RUEL: In terms of the creative direction for the record, I care more about that stuff more than the production or the mixing. I’m always so far into trying to find music video ideas or even just the 4th wall idea. That was my first idea three years ago was doing that The Truman Show-esque sort of reveal and uncovering the album cover. That album cover I sketched like three years ago even before 13 of the songs that are on it were written, so it was really sick to see it all come to life and happen. It’s super rewarding. Also, I have to give so much props to my creative director Jeremy Koren/Grey Ghost and my manager Nate. It’s kind of us as a trio really that makes things happen.

N: Given that you’ve been working on the album for three years, how do your relationships with these songs change overtime? What does the album mean to you now years later?

RUEL: It’s a weird thing. Ninety percent of the songs on the record I wrote in the past 6 months, so they’re still very fresh. And that’s crazy to me because I started writing it so long ago, and there were so many songs that didn’t make it. My relationships with these songs haven’t changed too much from when I wrote them just because it hasn’t been too long. I know how it will change though. When I’ve put out EPs before and you start touring them for a year, they do kind of stop becoming songs. You know them so well, and that’s kind of shitty until you play it live in a different arrangement. Then, you love it again. That’s what I love to do now with a lot of the older songs is to go to my band and be like, “Hey, I wanna try this song, but let’s remix it.” Not making it a completely different version but do little slight differences for us so we still feel inspired.

N: Lastly, what have you learned about yourself from this album-making process and with releasing this first album?

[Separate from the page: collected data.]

Lemma id_inv_shrink n reg' s :
  (∀ reg, instances s !! n = Some reg → reg' ⊆ reg) →
  (instances s !! n = None → reg' = ∅) →
  id_inv s → id_inv (set_instances (<[n := reg']> (instances s)) s).
Proof.
  intros Hsub Hnone [HC HE]. split; simpl; [|done].
  intros m reg K a o. rewrite lookup_insert. case_decide; [subst m|by eauto].
  intros [= <-] HK. destruct (instances s !! n) as [reg0|] eqn:Hn.
  - eapply HC; [done|]. by eapply lookup_weaken, Hsub.
  - rewrite (Hnone eq_refl) in HK. by rewrite lookup_empty in HK.
Qed.

Lemma alloc_inv_cleaned n reg X s :
  instances s !! n = Some reg → alloc_inv s → alloc_inv (cleaned n reg X s).
Proof.
  intros Hn. apply alloc_inv_shrink.
  - intros reg0 Hn0. assert (reg0 = reg) as -> by congruence. apply delete_subseteq.
  - by rewrite Hn.
Qed.

Lemma id_inv_cleaned n reg X s :
  instances s !! n = Some reg → id_inv s → id_inv (cleaned n reg X s).
Proof.
  intros Hn. apply id_inv_shrink.
  - intros reg0 Hn0. assert (reg0 = reg) as -> by congruence. apply delete_subseteq.
  - by rewrite Hn.
Qed.

Lemma alloc_inv_allocated cls n reg X s :
  instances s !! n = Some reg → alloc_inv s → alloc_inv (allocated cls n reg X s).
Proof.
  intros Hn [HA HB HD HL].
  assert (∀ m r K a,
    <[n := <[X := next s]> reg]> (instances s) !! m = Some r → r !! K = Some a →
    (m = n ∧ K = X ∧ a = next s) ∨
    (a < next s ∧ ∃ r0, instances s !! m = Some r0 ∧ r0 !! K = Some a)) as Hold.
  { intros m r K a. rewrite lookup_insert. case_decide; [subst m|by eauto 6].
    intros [= <-]. rewrite lookup_insert. case_decide; [subst K|by eauto 6].
    intros [= <-]. by left. }
  split; simpl.
  - intros a o. rewrite lookup_insert. case_decide; [subst; lia|].
    intros Ha%HA. lia.
  - intros m r K a Hm HK.
    destruct (Hold _ _ _ _ Hm HK) as [(_ & _ & ->)|[Hlt _]]; lia.
  - intros m r K m' r' K' a Hm HK Hm' HK'.
    destruct (Hold _ _ _ _ Hm HK) as [(-> & -> & ->)|(Hlt & r0 & H0 & HK0)];
    destruct (Hold _ _ _ _ Hm' HK') as [(-> & -> & Heq)|(Hlt' & r1 & H1 & HK1)];
      try done; try lia.
    by eauto.
  - intros e He%HL. lia.
Qed.

Lemma id_inv_allocated cls n reg X s :
  hooks_keep_id cls →
  instances s !! n = Some reg → alloc_inv s → id_inv s →
  id_inv (allocated cls n reg X s).
Proof.
  intros Hk Hn [HA HB HD HL] [HC HE]. split; simpl.
  - intros m r K a o. rewrite (lookup_insert (heap s)).
    case_decide as Ha; [subst a; intros _ _ ?; simplify_eq; by left|].
    rewrite lookup_insert. case_decide; [subst m|by eauto].
    intros [= <-]. rewrite lookup_insert. case_decide; [congruence|by eauto].
  - intros a o. rewrite lookup_insert.
    case_decide; [intros ?; by simplify_eq|by eauto].
Qed.

Lemma alloc_inv_born cls s : alloc_inv s → alloc_inv (born cls s).
Proof.
  intros [HA HB HD HL]. split; simpl.
  - intros a o. rewrite lookup_insert. case_decide; [subst; lia|].
    intros Ha%HA. lia.
  - intros m r K a Hm HK. pose proof (HB _ _ _ _ Hm HK). lia.
  - by eauto.
  - intros e He%HL. lia.
Qed.

Lemma id_inv_born cls s :
  hooks_keep_id cls → alloc_inv s → id_inv s → id_inv (born cls s).
Proof.
  intros Hk [HA HB HD HL] [HC HE]. split; simpl.
  - intros m r K a o Hm HK. rewrite lookup_insert.
    case_decide as Ha; [subst a|by eauto].
    pose proof (HB _ _ _ _ Hm HK). lia.
  - intros a o. rewrite lookup_insert.
    case_decide; [intros ?; by simplify_eq|by eauto].
Qed.

(** Hooks on an object that no registry holds. *)
Lemma id_inv_touch_free a d evs s o :
  heap s !! a = Some o →
  (∀ n reg K, instances s !! n = Some reg → reg !! K ≠ Some a) →
  id_inv s → id_inv (touch a d evs s).
Proof.
  intros Ho Hfree [HC HE]. split; simpl.
  - intros m r K b o'. rewrite lookup_alter. case_decide; [subst b|by eauto].
    intros Hm HK. by destruct (Hfree _ _ _ Hm HK).
  - intros b o'. rewrite lookup_alter. case_decide; [subst b|by eauto].
    rewrite Ho. intros [= <-]. simpl. by eauto.
Qed.

Lemma born_free cls s n reg K :
  alloc_inv s → instances (born cls s) !! n = Some reg → reg !! K ≠ Some (next s).
Proof.
  intros [HA HB HD HL] Hn HK. pose proof (HB _ _ _ _ Hn HK). lia.
Qed.

Lemma constructs_tracked_dec cls :
  constructs_tracked cls ∨ ¬ constructs_tracked cls.
Proof.
  unfold constructs_tracked.
  destruct (class_getattr cls "__new__") as [[v|h|[]]|]; by (left + right).
Qed.

Lemma id_inv_touch a X args kw d evs s o n reg :
  heap s !! a = Some o →
  instances s !! n = Some reg → reg !! X = Some a →
  hooked (ob_type o) a X args kw (ob_dict o) d evs →
  alloc_inv s → id_inv s → id_inv (touch a d evs s).
Proof.
  intros Ho Hn HX Hh [HA HB HD HL] [HC HE]. split; simpl.
  - intros m r K b o'. rewrite lookup_alter. case_decide; [subst b|by eauto].
    rewrite Ho. intros Hm HK [= <-]. simpl.
    destruct (HD _ _ _ _ _ _ _ Hn HX Hm HK) as [<- <-].
    destruct (hooked_id _ _ _ _ _ _ _ _ (HE _ _ Ho) Hh) as [-> | ->]; [|by right].
    by eapply HC.
  - intros b o'. rewrite lookup_alter. case_decide; [subst b|by eauto].
    rewrite Ho. intros [= <-]. simpl. by eauto.
Qed.

Lemma define_class_eq nom bases dct s :
  define_class nom bases dct s =
  match TrackedType_new nom bases dct s with
  | (Ok cls, s') =>
      (Ok cls, if object_in bases then s'
               else set_instances (<[nom := ∅]> (instances s')) s')
  | (Raise e, s') => (Raise e, s')
  end.
Proof.
  unfold define_class, bind, TrackedType_init, store_instances, ret.
  destruct (TrackedType_new nom bases dct s) as [[cls|e] s']; [|done].
  by destruct (object_in bases).
Qed.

RUEL: Probably that I’m like the biggest procrastinator of all time. I didn’t realize that. I didn’t realize I was but I’m actually like.. terrible with that. Like damn. I could’ve put this album out so much earlier if I just, you know, pulled my head a little.

N: Are you a perfectionist in any way, then?
RUEL: NO! That’s the thing. I’m not at all! Like I’m not a perfectionist whatsoever like… I love the kind of rough around the edges sounding stuff. Doing assignments at school, I would just do the first thing that came into my head 30 minutes before it was due, and I’d be like, ‘this is the best version of me.’ Like I would genuinely think that and lowkey still do to a certain extent. With music, a lot of the time the first idea is the best idea. But yeah, I’m definitely not a perfectionist. There were a lot of reasons why my music got pushed back, but procrastination was definitely a factor.